意見書第3号

       障がい者グループホームにおけるスプリンクラー設置基準見直し等を求める意見書

 障がい者のグループホームは「普通のすまい」としての生活形態、そして何よりも入居者の安全確保を重視しながらこれまで消防法令を順守し、自動火災報知・火災通報等の設備設置に努めているところであります。
 ところが、この度平成25年12月27日消防法令の改正により重度障がい者の入居割合が80%を超えるグループホームには面積に関係なく、スプリンクラー設置が義務づけられました。経過措置は平成30年3月31日まで、以降設置しなければ不良施設として公表されます。
 一般賃貸マンション等の賃貸物件を借用してグループホームを運営している場合、スプリンクラー設置について貸主に許可してもらえないことや、工事範囲がマンション全戸に及ぶ場合等事実上、改造が不可能なケースが発生します。今回のスプリンクラー設置基準並びに免除基準は障がい者グループホームの「小規模な普通のすまい」としての実態を十分踏まえないまま、大規模施設を想定して設定されたため実態から大きくかけ離れたものになっております。
 スプリンクラーの設置は、グループホーム運営事業者に課せられるものでありますが右記のような理由によりスプリンクラーの設置が困難な場合、当該物件から退去するか、グループホーム運営を中止することになり、入居している障がい者の地域生活を脅かすことに繋がります。
 スプリンクラーの代替設備であるパッケージ型自動消火設備(スプリネックスミニ等)も全居室の壁を石膏ボードで内装を不燃化した上で、大きなボンベを設置しなければなりません。

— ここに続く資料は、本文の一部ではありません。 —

(** * SHIFT-RAG: a shallow embedding of the retrieval / caching / filtering
    pipeline of [app/services] (Reader, Retriever, MetricEvaluator,
    QAService) and proofs of its specified properties. *)

From Stdlib Require Import String Ascii List Bool Arith NArith Lia.
From Stdlib Require Import Reals Lra Sorting.Permutation.
Import ListNotations.

Open Scope list_scope.

(** ** Python values *)

(** A Python [str] is a sequence of Unicode code points. *)
Definition pystr := list N.

(** ASCII literal to [pystr]. *)
Definition py (x : string) : pystr :=
  map (fun a => N.of_nat (nat_of_ascii a)) (list_ascii_of_string x).

(** Python exceptions raised along the modelled paths. *)
Inductive exn :=
| ValueError
| AttributeError
| IndexError.

(** A computation that either returns a value or raises. *)
Inductive res (A : Type) :=
| Ok (a : A)
| Err (e : exn).
Arguments Ok {A} a.
Arguments Err {A} e.

Definition bind {A B} (m : res A) (f : A -> res B) : res B :=
  match m with Ok a => f a | Err e => Err e end.

Notation "x <- m ;; k" := (bind m (fun x => k))
  (at level 61, m at next level, right associativity).
Notation "' p <- m ;; k" := (bind m (fun p => k))
  (at level 61, p pattern, m at next level, right associativity).

Definition raises {A} (m : res A) : bool :=
  match m with Ok _ => false | Err _ => true end.

Fixpoint prefixb (p s : pystr) : bool :=
  match p, s with
  | [], _ => true
  | c :: p', d :: s' => N.eqb c d && prefixb p' s'
  | _ :: _, [] => false
  end.

(** [str.startswith]. *)
Definition startswith (s p : pystr) : bool := prefixb p s.

(** [str.endswith]. *)
Definition endswith (s p : pystr) : bool := prefixb (rev p) (rev s).

(** ** Unicode character classes (Unicode 14, as Python's [re] and
    [str] methods see them) *)

(** [str.isspace] and the [\s] class of a [str] pattern (the two agree). *)
Definition py_isspace (c : N) : bool :=
  (((9 <=? c) && (c <=? 13)) || ((28 <=? c) && (c <=? 32)) ||
  (c =? 133) || (c =? 160) || (c =? 5760) ||
  ((8192 <=? c) && (c <=? 8202)) || (c =? 8232) || (c =? 8233) ||
  (c =? 8239) || (c =? 8287) || (c =? 12288))%N.

(** The blocks of decimal digits (category Nd), matched by [\d]. *)
Definition decimal_blocks : list (N * N) :=
  map (fun lo : N => (lo, (lo + 9)%N))
    [0x30; 0x660; 0x6f0; 0x7c0; 0x966; 0x9e6; 0xa66; 0xae6; 0xb66; 0xbe6;
     0xc66; 0xce6; 0xd66; 0xde6; 0xe50; 0xed0; 0xf20; 0x1040; 0x1090;
     0x17e0; 0x1810; 0x1946; 0x19d0; 0x1a80; 0x1a90; 0x1b50; 0x1bb0;
     0x1c40; 0x1c50; 0xa620; 0xa8d0; 0xa900; 0xa9d0; 0xa9f0; 0xaa50;
     0xabf0; 0xff10; 0x104a0; 0x10d30; 0x11066; 0x110f0; 0x11136; 0x111d0;
     0x112f0; 0x11450; 0x114d0; 0x11650; 0x116c0; 0x11730; 0x118e0;
     0x11950; 0x11c50; 0x11d50; 0x11da0; 0x16a60; 0x16ac0; 0x16b50]%N
  ++ [(0x1d7ce, 0x1d7ff)]%N
  ++ map (fun lo : N => (lo, (lo + 9)%N)) [0x1e140; 0x1e2f0; 0x1e950; 0x1fbf0]%N.

Definition py_isdecimal (c : N) : bool :=
  existsb (fun '(lo, hi) => (lo <=? c) && (c <=? hi))%N decimal_blocks.

(** Decimal value of a digit, as [int()] reads it. *)
Definition digit_value (c : N) : N :=
  match find (fun '(lo, hi) => (lo <=? c) && (c <=? hi))%N decimal_blocks with
  | Some (lo, _) => ((c - lo) mod 10)%N
  | None => 0%N
  end.

Definition digits_value (ds : pystr) : N :=
  fold_left (fun acc c => (10 * acc + digit_value c)%N) ds 0%N.

(** ** String methods *)

Fixpoint lstrip_by (p : N -> bool) (s : pystr) : pystr :=
  match s with
  | c :: s' => if p c then lstrip_by p s' else s
  | [] => []
  end.

(** [s.strip(chars)] with a predicate for membership in [chars]:
    leading and trailing characters satisfying [p] are removed. *)
Definition strip_by (p : N -> bool) (s : pystr) : pystr :=
  rev (lstrip_by p (rev (lstrip_by p s))).

(** [s.strip()]: whitespace. *)
Definition py_strip (s : pystr) : pystr := strip_by py_isspace s.

(** [s.replace(old, new)] for a non-empty [old]: every non-overlapping
    occurrence, scanning from the left. *)
Fixpoint replace_fuel (fuel : nat) (old new s : pystr) : pystr :=
  match fuel with
  | O => s
  | S f =>
    match s with
    | [] => []
    | c :: s' =>
      if prefixb old s then new ++ replace_fuel f old new (skipn (length old) s)
      else c :: replace_fuel f old new s'
    end
  end.

Definition py_replace (s old new : pystr) : pystr :=
  replace_fuel (S (length s)) old new s.

(** [s[i:j]]. *)
Definition slice (s : pystr) (i j : nat) : pystr := firstn (j - i) (skipn i s).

また、消防法にあるスプリンクラー設置の免除規定も設備構造面を重視しているため内装不燃や鉄製防火扉など一般住宅には無い仕様が要件とされ、そのままでは利用できないのが現状です。
 ついては障がい者の地域移行・地域生活を一層推進する観点から、スプリンクラーやパッケージ型自動消火設備の設置に関連して、グループホームが賃貸物件から退去せざるをえないことや運営を中止する等、入居する障がい者の地域生活が脅かされることのないよう次の事項について強く求めます。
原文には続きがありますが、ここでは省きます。